A Rússia tem empregado as suas agências de inteligência em praticamente
todo o globo com muita agressividade, seja eliminando dissidentes,
seja realizando ataques cibernéticos com o intuito de atingir alguns de seus
objetivos estratégicos ou para desestabilizar governos criando o caos.
Nesse sentido, tem-se observado uma disputa entre as agências de inteligência russas por
recursos e influência junto ao Kremlin, aonde o GRU vem se destacando por suas operações, principalmente no tocante a
ataques cibernéticos, conseguindo ficar bem próximo de Putin.

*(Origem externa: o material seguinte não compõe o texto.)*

Lemma retrying_opener (f : state -> script -> result) (more : nat) :
  opener root f -> opener root (retrying more f).
Proof.
  intros Hf; induction more as [|k IH]; intros s0 st rs K; cbn [retrying];
    specialize (Hf s0 st rs K); destruct (f st rs); auto.
Qed.

Lemma _download_file_opener (fuel : nat) (a : args) :
  within root (path a) -> opener root (_download_file H fuel a).
Proof.
  revert a; induction fuel as [|fuel IH]; intros a Ha s0 st rs K;
    cbn [_download_file]; [exact K|].
  apply retrying_opener; auto.
  now apply download_file_attempt_opener.
Qed.

(** Lines 70-73 and 88: a child folder is stored below the folder. *)
Lemma _download_folder_opener (fuel : nat)
    (folder_id dir folder_name : pystr) :
  within root dir ->
  opener root (_download_folder H L fuel folder_id dir folder_name).
Proof.
  revert folder_id dir folder_name;
    induction fuel as [|fuel IH];
    intros folder_id dir folder_name Hd s0 st rs K;
    cbn [_download_folder]; [exact K|].
  cbv zeta.
  set (st1 := if exists_path _ st then st else _).
  assert (K1 : opens_under root s0 st1)
    by (subst st1; destruct (exists_path _ st);
        [exact K | now apply under_makedirs]).
  clearbody st1; clear K st.
  destruct (get_files_by_folder_id _ _ _) as [e|listing]; [exact K1|].
  destruct (_ =? 0); [exact K1|].
  assert (Hd' : within root
                  (dir ++ lit "/" ++ remove_char slash folder_name))
    by now apply within_child.
  generalize (sorted_by_name listing); intros items.
  revert st1 rs K1; induction items as [|it items IHi]; intros st rs K;
    [exact K|].
  match goal with
  | |- opens_under _ _ (final (match ?r with _ => _ end)) =>
      assert (Hr : opens_under root s0 (final r));
      [|destruct r as [st2 rs2| | |]; auto]
  end.
  - repeat match goal with
      | |- context [if ?b then _ else _] => destruct b
      end;
      [now apply IH | now apply _download_file_opener | exact K].
  - destruct (is_cancelled st2); [exact Hr | now apply IHi].
Qed.

Lemma try_block_opener (fuel : nat) (root_id : pystr) :
  root = _path L -> opener root (try_block H L fuel root_id).
Proof.
  intros Hroot s0 st rs K; unfold try_block.
  destruct (get_file_metadata _ _ _) as [e|m]; [exact K|].
  destruct (option_eqb _ _).
  - apply _download_folder_opener; [now left | exact K].
  - apply _download_file_opener; [now left | now apply under_makedirs].
Qed.

Lemma under_finally_block s0 st :
  opens_under root s0 st -> opens_under root s0 (finally_block st).
Proof.
  intros K; unfold finally_block; destruct (is_cancelled _); under_by K.
Qed.

Lemma under_report_error s0 st msg :
  opens_under root s0 st -> opens_under root s0 (report_error msg st).
Proof. intros K; unfold report_error; under_by K. Qed.

Lemma download_opener (fuel : nat) :
  root = _path L -> opener root (download H L fuel).
Proof.
  intros Hroot; induction fuel as [|fuel IH]; intros s0 st rs K;
    cbn [download]; [exact K|].
  cbv zeta.
  assert (K1 : opens_under root s0 (started st))
    by (unfold started; under_by K).
  pose proof (@try_block_opener fuel
                (get_id_from_url H (link L) (user_id L)) Hroot s0 _ rs K1)
    as K2.
  destruct (try_block _ _ _ _ _) as [st2 rs2|e st2 rs2|st2|st2];
    cbn [final] in *; auto using under_finally_block.
  destruct (contains _ _);
    [cbn [final]; auto using under_finally_block, under_report_error|].
  destruct (contains _ _);
    [|cbn [final]; auto using under_finally_block, under_report_error].
  destruct (negb _ && _);
    [|cbn [final]; auto using under_finally_block, under_report_error].
  assert (K3 : opens_under root s0 (alt_auth_fallback st2))
    by (unfold alt_auth_fallback; under_by K2).
  specialize (IH s0 _ rs2 K3).
  destruct (download _ _ _ _ _); cbn [after_retry final] in *;
    auto using under_finally_block.
Qed.

End Under.

(** X14 ([download], [_download_folder] lines 70-73 and 88,
    [_download_file] lines 115 and 126): every file a run opens for writing
    lies below the directory the object was built with, whatever names the
    remote objects have. *)
Theorem files_opened_below_path (H : helper) (L : listener_config)
    (fuel : nat) (st : state) (rs : script) :
  exists evs,
    trace (final (download H L fuel st rs)) = trace st ++ evs
    /\ forall p, In (FileOpen p) evs ->
                 startswith (_path L ++ lit "/") p = true.
Proof.
  exact (@download_opener H L (_path L) fuel eq_refl st st rs
           (under_refl (_path L) st)).
Qed.

(** ** What leaves the methods *)

(** An attempt that raises has failed to encode the name, has been refused
    the file, or has opened the file. *)
Lemma download_file_attempt_raised (H : helper) (fuel : nat) (a : args)
    (st st' : state) (rs rs' : script) (e : exn) :
  download_file_attempt H (_download_file H fuel) a st rs = Raised e st' rs' ->
  let p := file_path (path a) (prepared_filename (export a) (filename a)) in
  (trace st' = trace st /\ rs' = rs
   /\ (encode_error (requested_filename (export a) (filename a)) = Some e
       \/ open_error H (files st) (dirs st) p = Some e))
  \/ exists evs, trace st' = trace st ++ FileOpen p :: evs.
Proof.
  intros Hrun p; unfold download_file_attempt in Hrun.
  destruct (track_truncation_same (export a) (filename a) st)
    as (_ & Tt & Tf).
  pose proof (track_truncation_dirs (export a) (filename a) st) as Td.
  destruct (encode_error _) as [x|].
  { inversion Hrun; subst; left; auto. }
  destruct (is_cancelled _); [discriminate|].
  unfold open_wb in Hrun; rewrite Tf, Td in Hrun; fold p in Hrun.
  destruct (open_error H (files st) (dirs st) p) as [x|].
  { inversion Hrun; subst; left; auto. }
  right.
  set (st0 := opened _ _ _) in Hrun.
  destruct (@chunk_loop_quiet H (_download_file H fuel)
              (_download_file_quiet H fuel) rs
              (with_filename (prepared_filename (export a) (filename a)) a)
              0 0 st0 st0 [] (quiet_refl st0)) as [_ _ _ (evs & Ht & _)].
  rewrite Hrun in Ht; cbn [final] in Ht.
  exists evs; rewrite Ht; subst st0; cbn; rewrite Tt, <- app_assoc.
  reflexivity.
Qed.

(** X15 ([_download_file], lines 98-102): when the decorated method raises,
    three attempts have been made, one from where the other ended, each of
    them has raised, and what is raised is tenacity's [RetryError] around
    the exception of the third.  An attempt that raises has either done
    nothing (the name could not be encoded, or the file could not be
    opened) or has opened the destination file anew. *)
Theorem method_fails_after_three_attempts (H : helper) (fuel : nat)
    (a : args) (st st' : state) (rs rs' : script) (e : exn) :
  _download_file H fuel a st rs = Raised e st' rs' ->
  let p := file_path (path a) (prepared_filename (export a) (filename a)) in
  exists fuel0 e1 e2 e3 s1 s2 r1 r2,
    fuel = S fuel0
    /\ download_file_attempt H (_download_file H fuel0) a st rs
       = Raised e1 s1 r1
    /\ download_file_attempt H (_download_file H fuel0) a s1 r1
       = Raised e2 s2 r2
    /\ download_file_attempt H (_download_file H fuel0) a s2 r2
       = Raised e3 st' rs'
    /\ e = RetryError e3
    /\ forall s r x s' r',
         download_file_attempt H (_download_file H fuel0) a s r
         = Raised x s' r' ->
         (trace s' = trace s /\ r' = r
          /\ (encode_error (requested_filename (export a) (filename a))
              = Some x
              \/ open_error H (files s) (dirs s) p = Some x))
         \/ exists evs, trace s' = trace s ++ FileOpen p :: evs.
Proof.
  intros Hrun p; destruct fuel as [|fuel]; [discriminate|].
  cbn [_download_file] in Hrun; unfold stop_after_attempt in Hrun.
  cbn [Nat.sub retrying] in Hrun.
  set (f := download_file_attempt H (_download_file H fuel) a) in *.
  destruct (f st rs) as [| e1 st1 rs1 | |] eqn:R1; try discriminate.
  destruct (f st1 rs1) as [| e2 st2 rs2 | |] eqn:R2; try discriminate.
  destruct (f st2 rs2) as [| e3 st3 rs3 | |] eqn:R3; try discriminate.
  inversion Hrun; subst.
  exists fuel, e1, e2, e3, st1, st2, rs1, rs2.
  repeat (split; [reflexivity || assumption|]).
  intros s r x s' r' Hx; exact (download_file_attempt_raised _ _ _ _ _ Hx).
Qed.

(** Witness of X15: three answers with a body that cannot be evaluated. *)
Lemma method_fails_after_three_attempts_witness :
  let f := download_file_attempt (Sample.drive Sample.two_chunks)
             (_download_file (Sample.drive Sample.two_chunks) 0)
             (Sample.file_args (lit "a.txt")) in
  exists e1 e2 e3 s1 s2 r1 r2,
    f (Sample.fresh false 0 0 (lit "a.txt"))
      [failing Sample.unparsable; failing Sample.unparsable;
       failing Sample.unparsable]
    = Raised e1 s1 r1
    /\ f s1 r1 = Raised e2 s2 r2
    /\ (exists s3, f s2 r2 = Raised e3 s3 [])
    /\ RetryError (PyError (lit "NameError")
                     (lit "name 'null' is not defined"))
       = RetryError e3.
Proof.
  intros f.
  destruct (@method_fails_after_three_attempts
              (Sample.drive Sample.two_chunks) 1
              (Sample.file_args (lit "a.txt"))
              (Sample.fresh false 0 0 (lit "a.txt"))
              (final (_download_file (Sample.drive Sample.two_chunks) 1
                        (Sample.file_args (lit "a.txt"))
                        (Sample.fresh false 0 0 (lit "a.txt"))
                        [failing Sample.unparsable; failing Sample.unparsable;
                         failing Sample.unparsable]))
              [failing Sample.unparsable; failing Sample.unparsable;
               failing Sample.unparsable] []
              (RetryError (PyError (lit "NameError")
                             (lit "name 'null' is not defined"))))
    as (fuel0 & e1 & e2 & e3 & s1 & s2 & r1 & r2
        & Hfuel & R1 & R2 & R3 & He & _).
  - vm_compute; reflexivity.
  - injection Hfuel as <-.
    exists e1, e2, e3, s1, s2, r1, r2; repeat split; eauto.
Defined.

(** X16 ([download], lines 46-66): no exception leaves [download]: whatever
    the [try] block raises is turned into the error callback or into the
    second call, and that call raises nothing either. *)
Theorem download_never_raises (H : helper) (L : listener_config)
    (fuel : nat) (st : state) (rs : script) :
  match download H L fuel st rs with
  | Raised _ _ _ => False
  | _ => True
  end.
Proof.
  revert st rs; induction fuel as [|fuel IH]; intros st rs; [exact I|].
  cbn [download]; cbv zeta.
  destruct (try_block _ _ _ _ _ _) as [st1 rs1|e st1 rs1|st1|st1]; auto.
  destruct (contains _ _); [exact I|].
  destruct (contains _ _); [|exact I].
  destruct (negb _ && _); [|exact I].
  specialize (IH (alt_auth_fallback st1) rs1).
  destruct (download _ _ _ _ _); cbn [after_retry]; auto.
Qed.

(** ** Witnesses of the general facts above *)

(** Witness of X17: the store hides the file from the service accounts; the
    second call fetches it with the primary credential. *)
Lemma fallback_success_reports_twice_witness :
  exists t,
    trace (final (download Sample.drive_hidden_from_sa
                    (Sample.listener (lit "id1")) 4
                    (Sample.fresh true 0 2 (lit "a.txt"))
                    [delivered; delivered]))
    = t ++ [UpdaterCancel; OnDownloadComplete;
            UpdaterCancel; OnDownloadComplete].
Proof.
  apply (@fallback_success_reports_twice Sample.drive_hidden_from_sa
           (Sample.listener (lit "id1")) 3
           (Sample.fresh true 0 2 (lit "a.txt"))
           (started (Sample.fresh true 0 2 (lit "a.txt")))
           (final (download Sample.drive_hidden_from_sa
                     (Sample.listener (lit "id1")) 3
                     (alt_auth_fallback
                        (started (Sample.fresh true 0 2 (lit "a.txt"))))
                     [delivered; delivered]))
           [delivered; delivered] [delivered; delivered] []
           (HttpError Sample.not_found)).
  - vm_compute; reflexivity.
  - vm_compute; reflexivity.
  - reflexivity.
  - reflexivity.
  - vm_compute; reflexivity.
  - vm_compute; reflexivity.
Defined.

(** Witness of X18: three quota errors with two service accounts left; the
    method calls itself twice and ends with the levels it was given. *)
Lemma _download_file_enough_fuel_witness :
  bounded
    (List.length [failing Sample.quota; failing Sample.quota;
                  failing Sample.quota])
    (_download_file (Sample.drive Sample.two_chunks) 4
       (Sample.file_args (lit "a.txt")) (Sample.fresh true 0 2 (lit "a.txt"))
       [failing Sample.quota; failing Sample.quota; failing Sample.quota]).
Proof.
  apply (@_download_file_enough_fuel (Sample.drive Sample.two_chunks) 4
           (Sample.file_args (lit "a.txt"))
           (Sample.fresh true 0 2 (lit "a.txt"))
           [failing Sample.quota; failing Sample.quota; failing Sample.quota]).
  cbn; lia.
Defined.

(** ** How often the listener is called back *)

Lemma single_pass_callbacks (d : bool) (evs : list event) :
  single_pass d evs -> List.length (filter is_callback evs) <= 1.
Proof.
  intros Hs; destruct Hs as [|q Hq|q fin Hq Hfin|q msg Hq Hm]; cbn;
    rewrite ?filter_app, ?(transfer_only_no_callback Hq); cbn; try lia.
  destruct Hfin as [-> | ->]; cbn; lia.
Qed.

Sendo assim, abordaremos de forma resumida as principais agências:
- Glavnoye
razvedyvatel’noye upravleniye ou Main
Intelligence Agency of the General Staff of the Armed Forces - GRU: atualmente é a mais
agressiva e conhecida agência de inteligência russa, bem como é a mais
antiga com mais de 100 anos de existência. É uma agência de inteligência militar sendo responsável pelas forças especiais conhecidas como Spetsnaz, além disso, também tem como
atribuições: inteligência militar / guerra cibernética / inteligência de
sinais / reconhecimento / operações de inteligência / operações
psicológicas / missões de sabotagem / guerra de informações. Ademais,
organiza e coordena os seus proxies
por meio dos Spetsnaz. Atuou
nos conflitos na Ucrânia, Síria, dentre outros;
- Foreign
Intelligence Service - SVR:
responsável pela inteligência
estrangeira (campo externo) e trabalha em coordenação com o GRU. Tal serviço é derivado
da ex-KGB;
- Federal
Security Service - FSB:
responsável pela contra-inteligência,
e atuaria no campo interno (segurança interna). Porém, realiza, também,
operações no exterior, e ganhou destaque no tocante a inteligência
externa, rivalizando com o GRU. Tal serviço é derivado da ex-KGB;
- Federal
Protective Service - FSO:
atua como uma agência supervisora das demais, verificando as operações
realizadas e os relatórios de inteligência produzidos.
Devido
à agressividade do GRU contra os EUA, foi elaborado um relatório para o
Congresso estadunidense, em 24 de novembro de 2020, intitulado Russian Military Intelligence:
Background and Issues for Congress, onde são abordados e analisados os serviços de inteligência
russos e as ameaças que representam.
Convém mencionar que, os serviços de
inteligência russos, notadamente o GRU, estão atuando na Venezuela.
Opinião: Os serviços
de inteligência russos são os mais agressivos do mundo, e são utilizados em
larga escala pelo governo de Moscou para atingir os seus os seus objetivos
geopolíticos. O GRU, em minha análise, é a agencia mais assertiva, onde emprega
os Spetsnaz, os grupos mercenários como o Wagner Group, e outros proxies. Além
disso, tenho plena certeza que os serviços de inteligência russos operam no
Brasil.
Putin realmente adota a prática de
eliminação de seus opositores, e o insucesso na eliminação de Alexei Navalny
terá como consequência um maior isolamento geopolítico russo junto a União
Europeia, com grande possibilidade de ter o acordo de construção do oleoduto
NORDSTREAM 2, com a Alemanha, cancelado, o que seria muito desastroso
economicamente para Moscou. O cancelamento do acordo sempre foi uma demanda dos
EUA, com o intuito de estrangular ainda mais a econômica russa, bem como
diminuir a dependência europeia do gás russo. Além disso, pode-se depreender
que a Rússia produz e faz uso de armas químicas, apesar de proibido.